-[ 25.10.2009 :: Aufklärungsschriften
für die Gräfenberger Bürgerschaft verteilt ]-

"Morgenstund hat Gold im Mund", so lautet ein altes deutsches Sprichwort. Gemäß diesem Motto verteilten zahlreiche Trupps des Nationalen Widerstands in Gräfenberg, Weißenohe und Igensdorf am Sonntag, den 25.10.2009, früh morgens Flugblätter zur Thematik Kriegerdenkmal und Gegenproteste der Linksextremisten.

Der Flugitext ist mit dem bereits im Internet schon publizierten Beitrag "(K)ein Ende einer Kampfansage" identisch. Leider verfügt nicht jeder Bürger über Internetzugang. Deshalb war es geboten in dieser Form an nahezu alle Haushalte in Gräfenberg und den umliegenden Ortschaften in schriftlicher Form nochmals die Hintergründe der Einstellung unserer Proteste im Bezug auf das Kriegerdenkmal öffentlich zu machen und damit die linkslastige und lügnerische Propaganda der Systemmedien zu unterlaufen. Die Proteste um den Komplex Kriegerdenkmal wurden Ende September 2009 ausschließlich aus dem Grund eingestellt, weil Hinterbliebene der auf dem Kriegerdenkmal verewigten Soldaten die nicht unberechtigte Befürchtung hegten, daß unsere Aufmärsche durch die linksextremen Kräfte instrumentalisiert werden könnten und so zu einer radikalen, zeitgeistigen und kulturlosen Umgestaltung führen könnte. Dieser eindringlichen Bitte kamen wir nach gemeinsamen Gesprächen nach.

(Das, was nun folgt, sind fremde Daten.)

(* ===== verification/KvWitness.v ===== *)
(** The theorems of KvCorrect.v at work, on the demo system and on a store in
    RAM with 256-byte payloads. *)

From S2P Require Import Prelude Layout Store FlashStore Sim SlotIndexIface SlotIndexHash SlotIndexLaws.
From S2P Require Import Image Core CoreRead Lookup Append Bucket Compact CompactImage Recovery CompactSpec Ops.
From S2P Require Import OpsRead OpsWrite Master Mount MasterSpec MasterInv MountSpec Session Demo.
From S2P Require Import BlobIface BlobDb.
From S2P Require Import BlobIface Prelude Layout Records RootReg RootRegSpec.
From S2P Require Import KvHash KvHashRep KvHashRead KvHashOps KvHashSet KvHashCreate KvHashWalk KvHashDestroy KvHashRuns.
From S2P Require Import Kvdb KvdbSpec KvCorrect StackDemo.

(** ** blob_db as an object map *)

Lemma demo_db_holds : db_holds demo_cfg demo_geom demo_wf 5 2 root_only demo_db.
Proof.
  destruct demo_format as (_ & Se & Hn & Hr).
  assert (bootable (d_store (demo_off [] []))) as Hh by exact (List.Forall_nil _).
  pose proof (wp_out _ _ _ (format_session demo_cfg demo_geom demo_geom_ok demo_aligned demo_wf demo_opens (demo_off [] []) 1
    eq_refl sidx_zero_wf Hh)) as (_ & _ & _ & _ & Hc). pose proof (only_root_contents _ _ _ Hc) as Hct. clear Hc.
  split; [done|]. split; [unfold room; rewrite Hn, Hr; by vm_compute|]. split; [done|]. split.
  - intros id. etransitivity; [exact (Hct id)|]. unfold only_root, root_only. change BLOB_DB_ROOT_ID with 1. case_decide as Ec; [subst id; by rewrite lookup_singleton_eq|by rewrite lookup_singleton_ne].
  - split; [by vm_compute|]. apply map_Forall_singleton. split; [lia|]. split; [constructor|by vm_compute].
Qed.

Lemma blob_db_is_an_object_map_witness :
  wp (blob_db_alloc_id demo_cfg) demo_db (fun r d' => r = Ok 2 /\ db_holds demo_cfg demo_geom demo_wf 4 3 root_only d').
Proof.
  pose proof (blob_db_is_an_object_map demo_cfg demo_geom demo_geom_ok demo_aligned demo_wf eq_refl 5 2 root_only demo_db 1 [7] 10 0 4
    demo_db_holds ltac:(lia) ltac:(lia) ltac:(lia) ltac:(repeat constructor; by vm_compute)) as H.
  exact (proj1 H 4%nat eq_refl).
Defined.

(** ** A store in RAM *)

#[local] Instance demo_ram : Blobs ram := ram_blobs 256.
#[local] Instance demo_ram_laws : BlobLaws ram := ram_laws 256.

Lemma ram_holds_at o nx n : obs_wf 256 nx o -> nx + Z.of_nat n < 2 ^ 64 -> holds (D := ram) n nx o (mk_ram o nx).
Proof. intros Hw Hn. by split_and!. Qed.

Lemma virgin_wf nx : 2 <= nx < 2 ^ 64 -> obs_wf 256 nx root_only.
Proof. intros Hn. split; [done|]. apply map_Forall_singleton. split; [lia|]. split; [constructor|by vm_compute]. Qed.

Lemma ram_fits : RR_IMAGE_MAX 4 <= blob_max (D := ram).
Proof. by vm_compute. Qed.

Lemma ram_bounds : 24 <= blob_max (D := ram) <= ENT_LEN_MASK.
Proof. by vm_compute. Qed.

Lemma ram_steady : ~ tears (D := ram).
Proof. by intros []. Qed.

Definition reg_start : ram := snd (rootreg_init 4 (mk_ram root_only 2)).
Definition reg_objs : objs := {[1 := reg_bytes []]}.

Lemma reg_start_objs : reg_start = mk_ram reg_objs 2.
Proof. vm_compute. reflexivity. Qed.

Lemma registry_refines_map_witness :
  wp (rr_exec 4 (RrGetOrCreate 77)) reg_start (fun r d' => exists nx' o', holds 1 nx' o' d' /\ 2 <= nx' /\
    (forall id, id <> BLOB_ROOT -> o' !! id = reg_objs !! id) /\
    ((r = (reg_step 4 2 ∅ (RrGetOrCreate 77)).1 /\ registry 4 o' (reg_step 4 2 ∅ (RrGetOrCreate 77)).2) \/
     (exists e, refused e /\ r = Err e /\ (o' = reg_objs \/ (tears (D := ram) /\ registry 4 o' (reg_step 4 2 ∅ (RrGetOrCreate 77)).2))))).
Proof.
  apply (registry_refines_map (D := ram) 4 ltac:(lia) ram_fits (RrGetOrCreate 77) 1 2 reg_objs).
  - rewrite reg_start_objs. apply ram_holds_at; [|by vm_compute]. split; [lia|]. apply map_Forall_singleton. split; [lia|]. split; [|by vm_compute].
    repeat constructor; by vm_compute.
  - exists []. split; [by vm_compute|]. split; [|done]. 
    split; [by vm_compute|]. split; constructor.
  - by vm_compute.
Defined.

Lemma registry_leaves_foreign_root_alone_witness :
  wp (rr_exec 4 RrInit) (mk_ram {[1 := [1; 2; 3]]} 2) (fun r d' => holds 1 2 {[1 := [1; 2; 3]]} d' /\
    (r = Err ENOTSUP \/ exists e, fault (D := ram) e /\ r = Err e)).
Proof.
  apply (registry_leaves_foreign_root_alone (D := ram) 4 RrInit 1 2 {[1 := [1; 2; 3]]} _ [1; 2; 3]).
  - apply ram_holds_at; [|by vm_compute]. split; [lia|]. apply map_Forall_singleton. split; [lia|]. split; [repeat constructor; by vm_compute|by vm_compute].
  - by vm_compute.
  - split; [done|]. left. by vm_compute.
Defined.

(** ** An empty map at id 2 *)

Definition kv_virgin : kvh (D := ram) := mk_kvh (mk_ram root_only 3) (replicate 256 0) (replicate 256 0) 16 16.

Lemma kv_virgin_held n : (n <= 1000)%nat -> khold n 3 root_only kv_virgin.
Proof. intros Hn. split_and!; [|done|done]. apply ram_holds_at; [apply virgin_wf; lia|lia]. Qed.


Definition kv_start : kvh (D := ram) := snd (kvhash_create 2 None kv_virgin).
Definition kv_tree : kvtree := empty_tree (1, 8, 0) 2 [].
Definition kv_objs : objs := ram_objs (kv_dev kv_start).

Lemma kv_tree_ok : tree_ok (D := ram) kv_tree.
Proof. apply (empty_tree_ok (D := ram)); [by vm_compute|split; [by vm_compute|by left]|lia|done|constructor]. Qed.

Lemma kv_tree_stored : stored kv_objs (tree_objs kv_tree).
Proof.
  split; [repeat constructor; by intros ?%not_elem_of_nil|]. repeat constructor; by vm_compute.
Qed.

Lemma kv_start_held n : (n <= 1000)%nat -> khold n 3 kv_objs kv_start.
Proof.
  intros Hn. split_and!; [|by vm_compute|by vm_compute]. apply (ram_holds_at kv_objs 3 n); [|lia]. split; [lia|].
  apply map_Forall_insert; [done|]. split; [|apply virgin_wf; lia]. split; [lia|]. split; [repeat constructor; by vm_compute|by vm_compute].
Qed.

Definition kv_calls : list kv_call :=
  [KvSet [1; 2] [9]; KvSet [3] (replicate 20 5); KvGet [3] 100; KvSet [1; 2] [8; 8]; KvDel [3]; KvGet [3] 100; KvGet [1; 2] 100; KvCount].


Lemma kvhash_set_is_exact_witness :
  wp (kvhash_set 2 (Some [7]) (Some [1])) kv_start (fun r s' => exists t',
    became 5 3 kv_objs kv_tree t' s' /\ r = (set_want kv_start kv_tree [7] [1]).1 /\ tree_map t' = (set_want kv_start kv_tree [7] [1]).2).
Proof.
  apply (kvhash_set_is_exact (D := ram) ram_bounds ram_steady 5 3 kv_objs kv_start kv_tree [7] [1]).
  - by intros [].
  - by intros e [].
  - apply kv_start_held. lia.
  - exact kv_tree_ok.
  - exact kv_tree_stored.
  - repeat constructor; by vm_compute.
  - repeat constructor; by vm_compute.
Defined.

Lemma kvhash_walk_passes_each_entry_once_witness :
  wp (walk (S (size (tree_map kv_tree))) 2 None 32767 32767) kv_start (fun r s' => khold 0 3 kv_objs s' /\
    ((exists kvs, r = Ok kvs /\ rising kv_tree kvs /\ NoDup kvs.*1 /\ list_to_map kvs = tree_map kv_tree) \/ (exists e, fault (D := ram) e /\ r = Err e))).
Proof.
  apply (kvhash_walk_passes_each_entry_once (D := ram) ram_bounds 0 3 kv_objs kv_start kv_tree 32767 32767).
  - apply kv_start_held. lia.
  - exact kv_tree_ok.
  - exact kv_tree_stored.
  - done.
  - done.
Defined.

Lemma kvhash_destroy_is_resumable_witness :
  wp (kvhash_destroy 2) kv_start (fun r s' => exists o', khold 0 3 o' s' /\
    (forall id, id ∉ (tree_objs kv_tree).*1 -> o' !! id = kv_objs !! id) /\
    ((r = Ok tt /\ (forall id, id ∈ (tree_objs kv_tree).*1 -> o' !! id = None)) \/
     (exists e, refused (D := ram) e /\ r = Err e /\
       (o' = kv_objs \/ condemned o' kv_tree \/ (tears (D := ram) /\ gone o' (tree_objs kv_tree)))))).
Proof.
  apply (fun H1 H2 H3 H4 H5 => proj1 (kvhash_destroy_is_resumable 0 3 kv_objs kv_start kv_tree H1 H2 H3 H4 H5)).
  - by vm_compute.
  - apply kv_start_held. lia.
  - exact kv_tree_ok.
  - apply (stored_apart kv_objs), kv_tree_stored.
  - left. exact kv_tree_stored.
Defined.

(** ** Named maps on the whole stack *)

Definition name_a : bytes := [97; 98].
Definition name_b : bytes := [98; 0; 7].

Definition kd_calls : list kd_call :=
  [KdOpen name_a None; KdSet name_a [1; 2] [9]; KdOpen name_b None; KdHas [98] [1; 2]; KdGet name_a [1; 2; 0] 4; KdDelete name_a [1; 2]; KdHas name_a [1; 2];
   KdHas name_a []; KdGet [5] [1] 4].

Nun kann sich jeder Einwohner ein eigenes Bild über den Gesamtkomplex machen. Zahlreiche Anrufe und positive Rückmeldungen aus der Gräfenberger Bürgerschaft – bereits wenige Stunden nach der Verteilung – belegten die Notwendigkeit dieser nationalen Gegenöffentlichkeit. Unterdessen erhielt das sog. "Bürgerforum Gräfenberg" um Karin Bernhart und Michael Helmbrecht jüngst wieder einen mit 10.000 Euro dotierten Preis des bayerischen Landtages. Die bayerische Landtagspräsidenten Barbara Stamm (CSU) lobte dabei die "kreativen und friedlichen Aktivitäten" des sog. Bürgerforums-Protestes. In den vergangenen Wochen und Monaten und auch in naher Zukunft standen und stehen "zahlreiche friedliche" Gegenprotestler der "Bunt-Bündnis-Krieger" vor dem Forchheimer Amtsgericht, wegen Versammlungssprengung und anderer Delikte. Aber mit der Wahrheit nehmen es die Demokraten nicht so genau. Während über 2 Millionen Kinder in der BRD unter der Armutsgrenze leben, setzen sie lieber ein sehr deutliches Zeichen "gegen Rechts" und verprassen Gelder für linksextremistische Projekte. Allerdings sind die Türsteher, die regelmäßig die Veranstaltungen des sog. "Bürgerforums" vor ungebetenen Gästen schützen sollen, natürlich auch nicht billig und aus der eigenen Tasche sein abstruses Engagement zu bezahlen, kann man selbst von gestandenen Alt-68'ern mit hochdotierten Anstellungen nun wirklich nicht erwarten.